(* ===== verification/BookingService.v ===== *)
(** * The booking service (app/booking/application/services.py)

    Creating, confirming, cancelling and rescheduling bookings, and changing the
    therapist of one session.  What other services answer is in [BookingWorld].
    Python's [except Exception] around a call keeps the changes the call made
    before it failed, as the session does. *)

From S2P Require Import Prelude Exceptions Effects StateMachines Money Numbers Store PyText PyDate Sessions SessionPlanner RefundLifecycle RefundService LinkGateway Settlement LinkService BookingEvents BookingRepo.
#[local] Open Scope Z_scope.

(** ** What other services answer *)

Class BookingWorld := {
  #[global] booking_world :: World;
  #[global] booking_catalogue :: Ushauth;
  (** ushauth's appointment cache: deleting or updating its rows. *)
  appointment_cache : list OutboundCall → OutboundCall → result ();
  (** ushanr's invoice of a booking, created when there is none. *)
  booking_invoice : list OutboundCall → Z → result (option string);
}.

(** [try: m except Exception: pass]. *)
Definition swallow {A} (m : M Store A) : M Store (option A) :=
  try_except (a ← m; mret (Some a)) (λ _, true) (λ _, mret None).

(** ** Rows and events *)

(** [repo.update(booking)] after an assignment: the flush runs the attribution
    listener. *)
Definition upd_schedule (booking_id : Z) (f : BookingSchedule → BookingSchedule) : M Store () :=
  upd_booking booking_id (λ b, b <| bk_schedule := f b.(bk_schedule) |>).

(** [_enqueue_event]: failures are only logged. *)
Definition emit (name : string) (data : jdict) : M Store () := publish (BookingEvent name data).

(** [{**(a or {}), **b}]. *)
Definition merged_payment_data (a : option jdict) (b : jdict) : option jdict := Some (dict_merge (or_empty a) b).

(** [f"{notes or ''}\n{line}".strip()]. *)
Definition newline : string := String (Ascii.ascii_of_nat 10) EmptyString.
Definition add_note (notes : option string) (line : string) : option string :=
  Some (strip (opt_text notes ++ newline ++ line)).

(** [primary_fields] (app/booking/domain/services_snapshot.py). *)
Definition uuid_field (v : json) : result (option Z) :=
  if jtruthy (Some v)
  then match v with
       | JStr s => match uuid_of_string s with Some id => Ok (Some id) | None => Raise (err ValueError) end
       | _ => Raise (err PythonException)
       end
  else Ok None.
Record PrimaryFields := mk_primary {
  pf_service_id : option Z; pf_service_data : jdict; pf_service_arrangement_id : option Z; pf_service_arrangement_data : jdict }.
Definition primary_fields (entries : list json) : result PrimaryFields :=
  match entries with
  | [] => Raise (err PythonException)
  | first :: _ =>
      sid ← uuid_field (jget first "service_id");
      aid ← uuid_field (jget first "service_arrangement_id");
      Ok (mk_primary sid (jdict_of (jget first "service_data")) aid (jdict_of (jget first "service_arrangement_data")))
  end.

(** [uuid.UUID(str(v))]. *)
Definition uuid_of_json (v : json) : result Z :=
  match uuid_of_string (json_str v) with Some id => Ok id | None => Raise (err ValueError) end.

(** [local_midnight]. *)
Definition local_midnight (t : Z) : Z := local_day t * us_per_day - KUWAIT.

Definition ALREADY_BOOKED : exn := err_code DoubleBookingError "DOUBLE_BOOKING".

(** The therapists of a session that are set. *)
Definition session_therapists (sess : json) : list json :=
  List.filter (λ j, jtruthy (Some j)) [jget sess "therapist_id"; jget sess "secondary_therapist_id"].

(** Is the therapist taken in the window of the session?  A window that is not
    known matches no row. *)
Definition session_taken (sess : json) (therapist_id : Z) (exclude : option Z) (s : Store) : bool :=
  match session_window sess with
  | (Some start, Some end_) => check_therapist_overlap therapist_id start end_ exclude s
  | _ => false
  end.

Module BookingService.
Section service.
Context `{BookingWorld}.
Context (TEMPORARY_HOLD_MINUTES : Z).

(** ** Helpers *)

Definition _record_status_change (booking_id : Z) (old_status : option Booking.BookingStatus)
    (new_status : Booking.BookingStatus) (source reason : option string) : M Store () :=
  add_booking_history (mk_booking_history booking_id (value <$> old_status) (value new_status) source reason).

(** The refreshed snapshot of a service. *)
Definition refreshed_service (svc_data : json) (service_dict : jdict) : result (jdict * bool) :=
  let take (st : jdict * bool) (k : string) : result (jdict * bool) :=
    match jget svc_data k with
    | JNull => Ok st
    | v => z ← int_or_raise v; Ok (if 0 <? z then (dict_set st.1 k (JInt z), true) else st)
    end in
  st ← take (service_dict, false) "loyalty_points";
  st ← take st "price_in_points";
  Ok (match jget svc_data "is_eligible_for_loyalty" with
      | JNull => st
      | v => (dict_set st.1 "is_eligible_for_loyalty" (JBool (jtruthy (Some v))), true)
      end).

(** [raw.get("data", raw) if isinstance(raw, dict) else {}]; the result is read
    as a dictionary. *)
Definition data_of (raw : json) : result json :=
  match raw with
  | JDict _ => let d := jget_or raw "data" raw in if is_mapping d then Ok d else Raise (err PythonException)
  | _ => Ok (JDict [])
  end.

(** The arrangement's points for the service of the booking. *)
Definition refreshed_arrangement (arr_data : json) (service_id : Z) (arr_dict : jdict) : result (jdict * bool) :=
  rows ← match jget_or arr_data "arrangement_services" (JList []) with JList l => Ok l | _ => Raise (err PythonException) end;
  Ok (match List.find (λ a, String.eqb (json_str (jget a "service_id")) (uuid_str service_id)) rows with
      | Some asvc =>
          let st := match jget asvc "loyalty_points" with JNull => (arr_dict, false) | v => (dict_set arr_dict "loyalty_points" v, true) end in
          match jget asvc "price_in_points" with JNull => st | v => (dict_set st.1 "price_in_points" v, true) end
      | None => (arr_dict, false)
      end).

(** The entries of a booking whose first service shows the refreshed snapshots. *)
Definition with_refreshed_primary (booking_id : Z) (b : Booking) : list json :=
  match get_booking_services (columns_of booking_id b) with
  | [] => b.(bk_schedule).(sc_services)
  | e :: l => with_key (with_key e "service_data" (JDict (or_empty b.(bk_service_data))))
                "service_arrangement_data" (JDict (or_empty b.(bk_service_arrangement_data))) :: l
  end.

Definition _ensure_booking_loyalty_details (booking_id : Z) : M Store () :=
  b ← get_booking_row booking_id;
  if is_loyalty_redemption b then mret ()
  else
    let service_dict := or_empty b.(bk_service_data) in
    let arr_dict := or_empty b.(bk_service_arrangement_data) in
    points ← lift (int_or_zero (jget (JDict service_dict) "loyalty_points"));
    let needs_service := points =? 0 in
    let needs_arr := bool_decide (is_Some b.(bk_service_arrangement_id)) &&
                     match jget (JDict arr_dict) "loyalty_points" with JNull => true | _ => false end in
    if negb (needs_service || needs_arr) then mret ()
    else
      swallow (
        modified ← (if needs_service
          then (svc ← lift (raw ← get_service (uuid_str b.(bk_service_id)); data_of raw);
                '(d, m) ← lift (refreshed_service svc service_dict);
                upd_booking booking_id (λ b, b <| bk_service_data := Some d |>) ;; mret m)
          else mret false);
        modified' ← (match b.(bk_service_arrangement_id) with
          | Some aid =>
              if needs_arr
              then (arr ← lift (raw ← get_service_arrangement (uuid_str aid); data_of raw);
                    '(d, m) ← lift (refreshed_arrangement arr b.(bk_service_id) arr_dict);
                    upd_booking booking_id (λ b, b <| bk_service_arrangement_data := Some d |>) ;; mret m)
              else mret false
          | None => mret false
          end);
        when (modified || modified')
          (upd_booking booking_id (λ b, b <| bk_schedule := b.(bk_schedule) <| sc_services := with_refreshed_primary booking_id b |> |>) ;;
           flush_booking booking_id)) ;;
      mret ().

_DIRECTIONS:_ If a line in the data above includes the string "that", copy it.

_REPLY:_
(** The therapists of a session that are set. *)
(** Is the therapist taken in the window of the session?  A window that is not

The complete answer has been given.